## EXERCISE GOAL
Of all the lines below, output only those starting at the one with "explicit argument of" and ending at the one with "c2 :: rest' =>", both ends included, exactly as written.

Collected data entries
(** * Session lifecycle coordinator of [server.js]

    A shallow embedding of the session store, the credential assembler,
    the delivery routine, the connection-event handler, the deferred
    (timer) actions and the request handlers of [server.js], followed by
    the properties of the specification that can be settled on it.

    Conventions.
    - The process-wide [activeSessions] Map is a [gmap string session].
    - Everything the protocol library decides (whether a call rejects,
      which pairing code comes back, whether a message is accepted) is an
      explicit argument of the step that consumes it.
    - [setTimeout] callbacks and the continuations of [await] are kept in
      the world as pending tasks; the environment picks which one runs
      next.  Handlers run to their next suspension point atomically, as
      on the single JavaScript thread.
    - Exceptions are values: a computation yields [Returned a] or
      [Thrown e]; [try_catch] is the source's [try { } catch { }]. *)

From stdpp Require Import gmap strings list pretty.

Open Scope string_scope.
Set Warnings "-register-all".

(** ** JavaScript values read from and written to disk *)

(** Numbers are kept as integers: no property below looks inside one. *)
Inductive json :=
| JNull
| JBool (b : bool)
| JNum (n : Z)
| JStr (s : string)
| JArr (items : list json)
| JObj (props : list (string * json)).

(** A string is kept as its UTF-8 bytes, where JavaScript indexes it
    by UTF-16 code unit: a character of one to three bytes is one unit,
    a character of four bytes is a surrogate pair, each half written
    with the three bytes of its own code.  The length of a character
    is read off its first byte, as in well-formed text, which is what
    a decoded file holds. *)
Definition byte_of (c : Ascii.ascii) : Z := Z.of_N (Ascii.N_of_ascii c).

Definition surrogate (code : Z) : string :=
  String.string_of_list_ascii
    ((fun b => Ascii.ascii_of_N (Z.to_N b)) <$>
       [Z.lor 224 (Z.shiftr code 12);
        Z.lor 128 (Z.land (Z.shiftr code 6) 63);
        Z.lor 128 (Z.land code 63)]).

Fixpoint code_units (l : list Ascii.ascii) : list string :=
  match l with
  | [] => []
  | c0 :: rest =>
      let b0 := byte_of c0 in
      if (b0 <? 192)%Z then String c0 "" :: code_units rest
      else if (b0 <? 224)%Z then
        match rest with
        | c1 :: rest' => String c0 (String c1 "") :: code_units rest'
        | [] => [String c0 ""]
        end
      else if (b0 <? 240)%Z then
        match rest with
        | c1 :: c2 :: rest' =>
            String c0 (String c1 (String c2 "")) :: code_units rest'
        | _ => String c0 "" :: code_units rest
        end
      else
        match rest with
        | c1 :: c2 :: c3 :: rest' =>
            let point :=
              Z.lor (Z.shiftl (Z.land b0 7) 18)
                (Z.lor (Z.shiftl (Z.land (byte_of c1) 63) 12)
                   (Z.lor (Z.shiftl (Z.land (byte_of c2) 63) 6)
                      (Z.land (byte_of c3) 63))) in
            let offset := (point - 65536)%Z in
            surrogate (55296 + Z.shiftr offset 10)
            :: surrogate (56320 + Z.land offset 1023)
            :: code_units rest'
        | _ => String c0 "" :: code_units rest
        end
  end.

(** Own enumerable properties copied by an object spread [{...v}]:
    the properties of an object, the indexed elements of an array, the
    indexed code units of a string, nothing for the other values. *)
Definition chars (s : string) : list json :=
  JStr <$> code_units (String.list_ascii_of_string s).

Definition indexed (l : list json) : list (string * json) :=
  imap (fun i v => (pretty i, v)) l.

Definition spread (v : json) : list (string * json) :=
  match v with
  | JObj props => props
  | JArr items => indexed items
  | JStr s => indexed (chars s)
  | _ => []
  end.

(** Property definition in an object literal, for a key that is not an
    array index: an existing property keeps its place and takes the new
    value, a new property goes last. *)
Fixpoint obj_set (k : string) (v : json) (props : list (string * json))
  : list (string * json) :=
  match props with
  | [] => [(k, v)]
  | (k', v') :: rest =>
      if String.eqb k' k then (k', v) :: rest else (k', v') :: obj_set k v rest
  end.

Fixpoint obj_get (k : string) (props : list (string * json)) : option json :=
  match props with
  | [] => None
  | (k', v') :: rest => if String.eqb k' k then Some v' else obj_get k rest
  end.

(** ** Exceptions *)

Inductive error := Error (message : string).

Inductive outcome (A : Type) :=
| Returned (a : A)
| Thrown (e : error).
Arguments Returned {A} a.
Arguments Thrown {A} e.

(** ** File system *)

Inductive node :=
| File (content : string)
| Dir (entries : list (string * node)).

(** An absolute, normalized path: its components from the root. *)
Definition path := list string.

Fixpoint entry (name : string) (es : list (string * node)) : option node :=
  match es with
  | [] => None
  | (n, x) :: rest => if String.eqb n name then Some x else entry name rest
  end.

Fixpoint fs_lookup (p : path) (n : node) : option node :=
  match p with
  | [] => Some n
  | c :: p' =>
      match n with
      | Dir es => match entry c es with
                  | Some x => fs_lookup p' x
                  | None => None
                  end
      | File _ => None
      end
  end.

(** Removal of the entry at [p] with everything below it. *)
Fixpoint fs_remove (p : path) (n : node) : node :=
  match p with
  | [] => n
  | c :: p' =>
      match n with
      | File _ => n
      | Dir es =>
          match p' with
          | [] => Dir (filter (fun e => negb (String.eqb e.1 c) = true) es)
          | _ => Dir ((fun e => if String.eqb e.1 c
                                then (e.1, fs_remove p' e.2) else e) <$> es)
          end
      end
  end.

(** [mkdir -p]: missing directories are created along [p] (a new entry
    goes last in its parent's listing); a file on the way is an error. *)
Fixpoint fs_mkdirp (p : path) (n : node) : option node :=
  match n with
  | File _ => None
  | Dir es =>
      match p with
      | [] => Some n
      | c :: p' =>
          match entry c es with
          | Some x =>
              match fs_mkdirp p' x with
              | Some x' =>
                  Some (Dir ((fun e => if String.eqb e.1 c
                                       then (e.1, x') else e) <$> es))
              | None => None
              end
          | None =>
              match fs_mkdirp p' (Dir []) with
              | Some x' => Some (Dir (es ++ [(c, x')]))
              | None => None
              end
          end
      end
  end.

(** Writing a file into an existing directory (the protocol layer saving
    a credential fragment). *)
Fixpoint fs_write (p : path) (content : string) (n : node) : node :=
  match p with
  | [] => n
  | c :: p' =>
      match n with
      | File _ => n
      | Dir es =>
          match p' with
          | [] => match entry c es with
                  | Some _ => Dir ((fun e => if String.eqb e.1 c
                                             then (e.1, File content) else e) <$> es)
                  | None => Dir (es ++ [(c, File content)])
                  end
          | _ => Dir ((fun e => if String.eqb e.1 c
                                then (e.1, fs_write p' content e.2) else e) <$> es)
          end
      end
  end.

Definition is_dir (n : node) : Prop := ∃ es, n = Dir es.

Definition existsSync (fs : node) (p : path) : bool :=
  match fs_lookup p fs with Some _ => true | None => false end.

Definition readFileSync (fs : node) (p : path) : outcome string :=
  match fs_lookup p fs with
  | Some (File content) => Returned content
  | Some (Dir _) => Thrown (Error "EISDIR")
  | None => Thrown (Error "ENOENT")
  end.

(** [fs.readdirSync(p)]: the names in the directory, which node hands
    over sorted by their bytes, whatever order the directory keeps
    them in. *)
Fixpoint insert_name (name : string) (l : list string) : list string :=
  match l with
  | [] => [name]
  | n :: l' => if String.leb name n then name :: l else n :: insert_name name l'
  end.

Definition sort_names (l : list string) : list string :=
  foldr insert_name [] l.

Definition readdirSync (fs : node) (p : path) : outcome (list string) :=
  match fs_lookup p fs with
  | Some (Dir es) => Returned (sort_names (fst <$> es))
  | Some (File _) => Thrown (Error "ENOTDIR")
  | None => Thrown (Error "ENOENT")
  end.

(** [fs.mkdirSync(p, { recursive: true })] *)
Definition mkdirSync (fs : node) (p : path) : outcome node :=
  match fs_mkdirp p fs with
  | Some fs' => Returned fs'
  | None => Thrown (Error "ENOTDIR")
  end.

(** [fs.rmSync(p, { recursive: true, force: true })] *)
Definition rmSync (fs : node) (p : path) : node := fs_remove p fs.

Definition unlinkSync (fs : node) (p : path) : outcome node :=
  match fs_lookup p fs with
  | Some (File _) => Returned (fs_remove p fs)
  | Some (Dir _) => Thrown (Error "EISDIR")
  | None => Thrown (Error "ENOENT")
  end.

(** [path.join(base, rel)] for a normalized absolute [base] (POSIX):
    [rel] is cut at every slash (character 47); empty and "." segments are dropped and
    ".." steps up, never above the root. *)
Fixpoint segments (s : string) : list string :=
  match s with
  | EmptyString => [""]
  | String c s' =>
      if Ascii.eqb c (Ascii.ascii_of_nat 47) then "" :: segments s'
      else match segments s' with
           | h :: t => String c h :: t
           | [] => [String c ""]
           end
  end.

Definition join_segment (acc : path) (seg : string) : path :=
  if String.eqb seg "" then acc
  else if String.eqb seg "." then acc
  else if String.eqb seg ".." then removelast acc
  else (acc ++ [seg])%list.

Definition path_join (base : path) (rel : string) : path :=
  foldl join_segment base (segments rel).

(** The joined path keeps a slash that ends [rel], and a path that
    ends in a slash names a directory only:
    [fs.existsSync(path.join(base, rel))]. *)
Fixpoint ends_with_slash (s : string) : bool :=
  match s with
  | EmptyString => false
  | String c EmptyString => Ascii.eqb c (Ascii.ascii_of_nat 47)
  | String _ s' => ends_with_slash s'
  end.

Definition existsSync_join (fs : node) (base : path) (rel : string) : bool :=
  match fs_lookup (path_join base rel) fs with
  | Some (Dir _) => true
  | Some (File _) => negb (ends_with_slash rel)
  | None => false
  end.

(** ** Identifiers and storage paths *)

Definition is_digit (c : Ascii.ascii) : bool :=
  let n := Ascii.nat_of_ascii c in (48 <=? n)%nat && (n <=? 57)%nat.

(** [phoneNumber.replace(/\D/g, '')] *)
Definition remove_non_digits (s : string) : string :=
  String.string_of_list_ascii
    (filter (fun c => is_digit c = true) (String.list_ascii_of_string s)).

---

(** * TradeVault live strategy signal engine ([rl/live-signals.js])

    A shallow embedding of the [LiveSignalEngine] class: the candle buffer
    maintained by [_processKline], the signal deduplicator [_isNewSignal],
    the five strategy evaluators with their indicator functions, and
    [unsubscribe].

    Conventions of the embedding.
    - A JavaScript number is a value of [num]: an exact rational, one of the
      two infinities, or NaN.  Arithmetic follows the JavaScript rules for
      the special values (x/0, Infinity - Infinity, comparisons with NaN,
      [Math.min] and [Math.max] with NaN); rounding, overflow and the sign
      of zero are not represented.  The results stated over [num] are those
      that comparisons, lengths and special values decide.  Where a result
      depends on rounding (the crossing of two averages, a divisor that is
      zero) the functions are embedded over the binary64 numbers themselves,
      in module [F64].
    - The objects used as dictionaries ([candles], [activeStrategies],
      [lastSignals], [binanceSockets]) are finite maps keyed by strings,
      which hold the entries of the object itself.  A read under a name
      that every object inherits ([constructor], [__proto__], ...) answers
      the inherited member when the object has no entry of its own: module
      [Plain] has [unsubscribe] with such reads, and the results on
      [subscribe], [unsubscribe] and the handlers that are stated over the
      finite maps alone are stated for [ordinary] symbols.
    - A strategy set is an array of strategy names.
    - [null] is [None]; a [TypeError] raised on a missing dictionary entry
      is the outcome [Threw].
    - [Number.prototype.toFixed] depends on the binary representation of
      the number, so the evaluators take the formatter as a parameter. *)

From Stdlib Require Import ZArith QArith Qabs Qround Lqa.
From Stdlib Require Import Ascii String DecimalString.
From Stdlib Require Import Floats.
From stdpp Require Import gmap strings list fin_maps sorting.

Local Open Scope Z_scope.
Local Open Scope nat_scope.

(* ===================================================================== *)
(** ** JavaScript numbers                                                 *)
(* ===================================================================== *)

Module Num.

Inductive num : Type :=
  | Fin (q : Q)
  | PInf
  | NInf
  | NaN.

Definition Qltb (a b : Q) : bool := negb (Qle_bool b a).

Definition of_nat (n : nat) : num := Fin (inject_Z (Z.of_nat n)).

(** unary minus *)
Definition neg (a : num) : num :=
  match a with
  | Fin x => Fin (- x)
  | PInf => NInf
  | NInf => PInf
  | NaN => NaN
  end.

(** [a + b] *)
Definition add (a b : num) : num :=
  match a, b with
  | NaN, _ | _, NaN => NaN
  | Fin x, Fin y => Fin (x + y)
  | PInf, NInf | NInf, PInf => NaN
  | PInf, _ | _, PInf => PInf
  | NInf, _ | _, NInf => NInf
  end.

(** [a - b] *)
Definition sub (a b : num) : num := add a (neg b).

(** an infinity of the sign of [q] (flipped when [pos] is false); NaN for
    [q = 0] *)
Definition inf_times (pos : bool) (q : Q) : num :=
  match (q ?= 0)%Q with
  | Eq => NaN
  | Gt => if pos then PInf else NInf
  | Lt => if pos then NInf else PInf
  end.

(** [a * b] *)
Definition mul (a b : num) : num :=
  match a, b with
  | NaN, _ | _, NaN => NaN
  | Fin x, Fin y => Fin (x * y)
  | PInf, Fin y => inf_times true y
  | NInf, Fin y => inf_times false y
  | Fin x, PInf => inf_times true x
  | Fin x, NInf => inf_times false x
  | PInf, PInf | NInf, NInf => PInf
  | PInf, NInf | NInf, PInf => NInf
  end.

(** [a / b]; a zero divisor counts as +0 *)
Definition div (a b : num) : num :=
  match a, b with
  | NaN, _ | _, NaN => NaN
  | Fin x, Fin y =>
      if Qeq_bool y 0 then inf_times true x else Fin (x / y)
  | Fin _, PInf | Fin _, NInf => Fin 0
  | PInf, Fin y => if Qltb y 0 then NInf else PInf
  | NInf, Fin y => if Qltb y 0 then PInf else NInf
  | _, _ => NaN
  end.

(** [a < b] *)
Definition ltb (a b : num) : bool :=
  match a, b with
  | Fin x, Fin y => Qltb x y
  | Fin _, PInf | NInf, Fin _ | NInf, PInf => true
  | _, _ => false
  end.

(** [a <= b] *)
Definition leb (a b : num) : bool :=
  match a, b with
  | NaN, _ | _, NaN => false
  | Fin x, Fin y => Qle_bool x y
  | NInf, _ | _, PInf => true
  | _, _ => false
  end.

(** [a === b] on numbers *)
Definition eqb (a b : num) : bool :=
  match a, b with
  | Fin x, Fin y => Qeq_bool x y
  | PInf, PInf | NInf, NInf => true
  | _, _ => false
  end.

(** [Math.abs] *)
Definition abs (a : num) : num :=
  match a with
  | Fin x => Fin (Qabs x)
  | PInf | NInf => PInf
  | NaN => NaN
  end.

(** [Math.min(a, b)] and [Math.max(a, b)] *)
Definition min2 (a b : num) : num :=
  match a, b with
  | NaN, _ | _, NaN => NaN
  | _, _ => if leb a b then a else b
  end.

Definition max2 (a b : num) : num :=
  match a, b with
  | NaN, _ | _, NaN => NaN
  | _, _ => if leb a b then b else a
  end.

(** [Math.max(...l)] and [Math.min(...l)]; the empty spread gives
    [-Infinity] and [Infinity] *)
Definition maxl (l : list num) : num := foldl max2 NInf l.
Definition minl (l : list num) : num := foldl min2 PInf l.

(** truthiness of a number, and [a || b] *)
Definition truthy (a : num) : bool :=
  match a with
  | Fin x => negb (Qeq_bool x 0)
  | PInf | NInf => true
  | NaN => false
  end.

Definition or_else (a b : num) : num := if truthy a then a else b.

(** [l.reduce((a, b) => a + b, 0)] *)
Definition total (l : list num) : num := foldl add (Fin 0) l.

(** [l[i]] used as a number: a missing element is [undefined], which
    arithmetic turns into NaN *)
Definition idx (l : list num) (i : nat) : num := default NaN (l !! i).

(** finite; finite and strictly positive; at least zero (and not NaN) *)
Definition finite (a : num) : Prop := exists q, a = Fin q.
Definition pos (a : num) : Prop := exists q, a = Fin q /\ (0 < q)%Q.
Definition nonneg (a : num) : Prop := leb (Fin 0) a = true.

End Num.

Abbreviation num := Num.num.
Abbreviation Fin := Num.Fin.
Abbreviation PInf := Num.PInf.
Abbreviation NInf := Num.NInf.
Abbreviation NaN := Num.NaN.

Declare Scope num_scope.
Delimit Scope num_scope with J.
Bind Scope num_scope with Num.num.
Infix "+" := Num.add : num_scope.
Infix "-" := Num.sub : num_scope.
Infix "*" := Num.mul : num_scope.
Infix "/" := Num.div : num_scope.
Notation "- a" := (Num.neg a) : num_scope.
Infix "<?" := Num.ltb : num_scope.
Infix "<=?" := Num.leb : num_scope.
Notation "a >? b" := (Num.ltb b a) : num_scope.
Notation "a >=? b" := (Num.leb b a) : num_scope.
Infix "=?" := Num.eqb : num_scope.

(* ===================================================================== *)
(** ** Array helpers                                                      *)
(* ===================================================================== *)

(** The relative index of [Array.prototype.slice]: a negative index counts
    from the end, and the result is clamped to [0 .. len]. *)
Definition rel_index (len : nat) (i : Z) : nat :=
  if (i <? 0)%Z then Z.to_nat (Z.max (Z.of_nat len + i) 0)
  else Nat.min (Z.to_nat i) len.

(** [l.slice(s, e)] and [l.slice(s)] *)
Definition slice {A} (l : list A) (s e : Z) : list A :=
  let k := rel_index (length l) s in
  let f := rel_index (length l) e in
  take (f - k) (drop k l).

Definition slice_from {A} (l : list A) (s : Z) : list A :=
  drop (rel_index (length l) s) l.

==

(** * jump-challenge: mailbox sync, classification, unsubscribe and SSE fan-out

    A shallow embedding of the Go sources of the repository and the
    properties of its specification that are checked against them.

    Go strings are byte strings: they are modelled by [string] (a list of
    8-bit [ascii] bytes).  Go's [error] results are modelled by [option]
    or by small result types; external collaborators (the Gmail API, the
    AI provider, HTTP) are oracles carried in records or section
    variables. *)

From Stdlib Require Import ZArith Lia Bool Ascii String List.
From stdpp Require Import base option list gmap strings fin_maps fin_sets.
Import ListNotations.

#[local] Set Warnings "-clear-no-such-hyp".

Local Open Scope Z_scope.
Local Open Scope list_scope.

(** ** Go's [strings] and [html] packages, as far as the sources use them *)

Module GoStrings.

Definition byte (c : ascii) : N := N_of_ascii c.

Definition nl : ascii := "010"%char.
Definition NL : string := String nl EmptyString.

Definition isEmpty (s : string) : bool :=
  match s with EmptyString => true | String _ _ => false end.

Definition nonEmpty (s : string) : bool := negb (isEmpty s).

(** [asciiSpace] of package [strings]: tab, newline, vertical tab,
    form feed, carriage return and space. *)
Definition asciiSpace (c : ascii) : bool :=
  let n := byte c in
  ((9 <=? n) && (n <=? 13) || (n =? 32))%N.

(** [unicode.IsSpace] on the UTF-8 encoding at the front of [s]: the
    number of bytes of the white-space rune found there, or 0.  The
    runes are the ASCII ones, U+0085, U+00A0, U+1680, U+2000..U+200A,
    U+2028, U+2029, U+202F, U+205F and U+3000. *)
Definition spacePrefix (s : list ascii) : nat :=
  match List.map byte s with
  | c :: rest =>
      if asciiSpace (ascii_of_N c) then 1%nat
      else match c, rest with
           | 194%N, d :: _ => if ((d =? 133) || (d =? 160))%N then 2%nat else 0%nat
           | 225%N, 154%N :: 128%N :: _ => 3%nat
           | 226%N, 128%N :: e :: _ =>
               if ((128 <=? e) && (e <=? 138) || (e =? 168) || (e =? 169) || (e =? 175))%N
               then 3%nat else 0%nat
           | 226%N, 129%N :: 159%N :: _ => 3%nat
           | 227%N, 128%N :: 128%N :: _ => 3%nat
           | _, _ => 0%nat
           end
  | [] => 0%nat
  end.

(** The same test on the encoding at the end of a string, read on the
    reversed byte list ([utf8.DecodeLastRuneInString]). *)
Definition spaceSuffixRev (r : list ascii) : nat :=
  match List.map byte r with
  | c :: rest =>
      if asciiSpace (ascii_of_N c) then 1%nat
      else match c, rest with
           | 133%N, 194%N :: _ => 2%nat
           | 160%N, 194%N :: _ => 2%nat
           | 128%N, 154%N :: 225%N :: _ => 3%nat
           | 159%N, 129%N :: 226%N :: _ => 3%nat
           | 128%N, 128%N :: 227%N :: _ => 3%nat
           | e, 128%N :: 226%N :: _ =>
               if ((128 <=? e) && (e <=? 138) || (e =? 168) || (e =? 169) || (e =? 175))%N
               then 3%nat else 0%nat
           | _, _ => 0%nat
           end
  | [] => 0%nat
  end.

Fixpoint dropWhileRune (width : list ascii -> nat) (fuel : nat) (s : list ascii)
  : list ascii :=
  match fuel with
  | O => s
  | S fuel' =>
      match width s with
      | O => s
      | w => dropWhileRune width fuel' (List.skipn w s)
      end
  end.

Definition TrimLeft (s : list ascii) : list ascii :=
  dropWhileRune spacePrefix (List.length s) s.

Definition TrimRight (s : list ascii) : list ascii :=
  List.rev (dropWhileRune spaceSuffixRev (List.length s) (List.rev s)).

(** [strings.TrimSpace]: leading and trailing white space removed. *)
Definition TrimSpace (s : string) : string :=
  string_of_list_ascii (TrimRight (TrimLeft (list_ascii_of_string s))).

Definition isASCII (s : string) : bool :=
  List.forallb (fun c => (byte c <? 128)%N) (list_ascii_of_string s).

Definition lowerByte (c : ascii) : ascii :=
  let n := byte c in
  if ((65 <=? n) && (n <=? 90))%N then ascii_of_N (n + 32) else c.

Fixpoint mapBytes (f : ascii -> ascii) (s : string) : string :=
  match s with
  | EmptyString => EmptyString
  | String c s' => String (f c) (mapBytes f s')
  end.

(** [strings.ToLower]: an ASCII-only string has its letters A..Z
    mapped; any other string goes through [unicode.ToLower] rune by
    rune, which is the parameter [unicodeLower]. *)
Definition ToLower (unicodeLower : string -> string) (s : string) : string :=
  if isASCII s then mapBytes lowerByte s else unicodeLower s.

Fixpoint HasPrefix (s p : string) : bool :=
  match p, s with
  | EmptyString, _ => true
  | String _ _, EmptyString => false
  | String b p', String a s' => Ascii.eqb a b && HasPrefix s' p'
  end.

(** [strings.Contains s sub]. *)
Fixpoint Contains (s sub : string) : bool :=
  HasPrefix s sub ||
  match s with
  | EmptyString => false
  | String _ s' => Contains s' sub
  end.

## SOLUTION FOR THIS PROBLEM
      explicit argument of the step that consumes it.
    - [setTimeout] callbacks and the continuations of [await] are kept in
      the world as pending tasks; the environment picks which one runs
      next.  Handlers run to their next suspension point atomically, as
      on the single JavaScript thread.
    - Exceptions are values: a computation yields [Returned a] or
      [Thrown e]; [try_catch] is the source's [try { } catch { }]. *)

From stdpp Require Import gmap strings list pretty.

Open Scope string_scope.
Set Warnings "-register-all".

(** ** JavaScript values read from and written to disk *)

(** Numbers are kept as integers: no property below looks inside one. *)
Inductive json :=
| JNull
| JBool (b : bool)
| JNum (n : Z)
| JStr (s : string)
| JArr (items : list json)
| JObj (props : list (string * json)).

(** A string is kept as its UTF-8 bytes, where JavaScript indexes it
    by UTF-16 code unit: a character of one to three bytes is one unit,
    a character of four bytes is a surrogate pair, each half written
    with the three bytes of its own code.  The length of a character
    is read off its first byte, as in well-formed text, which is what
    a decoded file holds. *)
Definition byte_of (c : Ascii.ascii) : Z := Z.of_N (Ascii.N_of_ascii c).

Definition surrogate (code : Z) : string :=
  String.string_of_list_ascii
    ((fun b => Ascii.ascii_of_N (Z.to_N b)) <$>
       [Z.lor 224 (Z.shiftr code 12);
        Z.lor 128 (Z.land (Z.shiftr code 6) 63);
        Z.lor 128 (Z.land code 63)]).

Fixpoint code_units (l : list Ascii.ascii) : list string :=
  match l with
  | [] => []
  | c0 :: rest =>
      let b0 := byte_of c0 in
      if (b0 <? 192)%Z then String c0 "" :: code_units rest
      else if (b0 <? 224)%Z then
        match rest with
        | c1 :: rest' => String c0 (String c1 "") :: code_units rest'
        | [] => [String c0 ""]
        end
      else if (b0 <? 240)%Z then
        match rest with
        | c1 :: c2 :: rest' =>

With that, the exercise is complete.